Data shown:
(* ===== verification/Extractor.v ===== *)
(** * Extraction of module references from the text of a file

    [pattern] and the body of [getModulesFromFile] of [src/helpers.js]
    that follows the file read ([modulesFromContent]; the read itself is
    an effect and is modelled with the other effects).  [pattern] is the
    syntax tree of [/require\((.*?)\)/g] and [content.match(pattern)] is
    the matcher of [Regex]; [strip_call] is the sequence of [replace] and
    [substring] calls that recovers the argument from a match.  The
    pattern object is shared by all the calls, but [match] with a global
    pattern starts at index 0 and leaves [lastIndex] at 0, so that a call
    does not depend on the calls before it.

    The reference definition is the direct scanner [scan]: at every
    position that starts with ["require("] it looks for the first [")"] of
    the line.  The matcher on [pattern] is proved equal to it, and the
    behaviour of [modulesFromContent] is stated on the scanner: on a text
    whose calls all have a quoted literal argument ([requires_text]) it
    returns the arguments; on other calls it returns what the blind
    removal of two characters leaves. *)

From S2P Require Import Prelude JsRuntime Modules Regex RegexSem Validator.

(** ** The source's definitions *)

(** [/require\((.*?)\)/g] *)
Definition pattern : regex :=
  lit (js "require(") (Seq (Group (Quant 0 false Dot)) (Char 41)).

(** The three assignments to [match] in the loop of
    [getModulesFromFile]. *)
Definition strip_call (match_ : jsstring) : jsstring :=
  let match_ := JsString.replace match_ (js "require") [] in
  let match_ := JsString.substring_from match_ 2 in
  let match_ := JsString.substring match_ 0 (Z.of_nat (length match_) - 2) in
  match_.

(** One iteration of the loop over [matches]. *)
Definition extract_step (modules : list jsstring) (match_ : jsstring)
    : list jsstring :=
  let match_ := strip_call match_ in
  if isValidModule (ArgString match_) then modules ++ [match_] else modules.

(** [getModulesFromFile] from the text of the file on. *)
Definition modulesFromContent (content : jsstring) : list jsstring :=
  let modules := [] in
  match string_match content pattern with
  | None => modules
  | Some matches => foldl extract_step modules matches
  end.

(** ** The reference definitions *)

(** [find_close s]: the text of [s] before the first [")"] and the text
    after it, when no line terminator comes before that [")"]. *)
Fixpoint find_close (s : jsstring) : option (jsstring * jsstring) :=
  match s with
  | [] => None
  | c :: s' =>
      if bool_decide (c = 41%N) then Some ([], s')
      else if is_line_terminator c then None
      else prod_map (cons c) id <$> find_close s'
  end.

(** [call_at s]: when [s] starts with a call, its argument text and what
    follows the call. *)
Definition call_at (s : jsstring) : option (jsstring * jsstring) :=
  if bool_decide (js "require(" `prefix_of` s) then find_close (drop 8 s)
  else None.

What you will do: Scan the material for the word "that". Return every line where it is found.

Response box:
    that follows the file read ([modulesFromContent]; the read itself is
    [substring] calls that recovers the argument from a match.  The
    pattern starts at index 0 and leaves [lastIndex] at 0, so that a call
    position that starts with ["require("] it looks for the first [")"] of
    after it, when no line terminator comes before that [")"]. *)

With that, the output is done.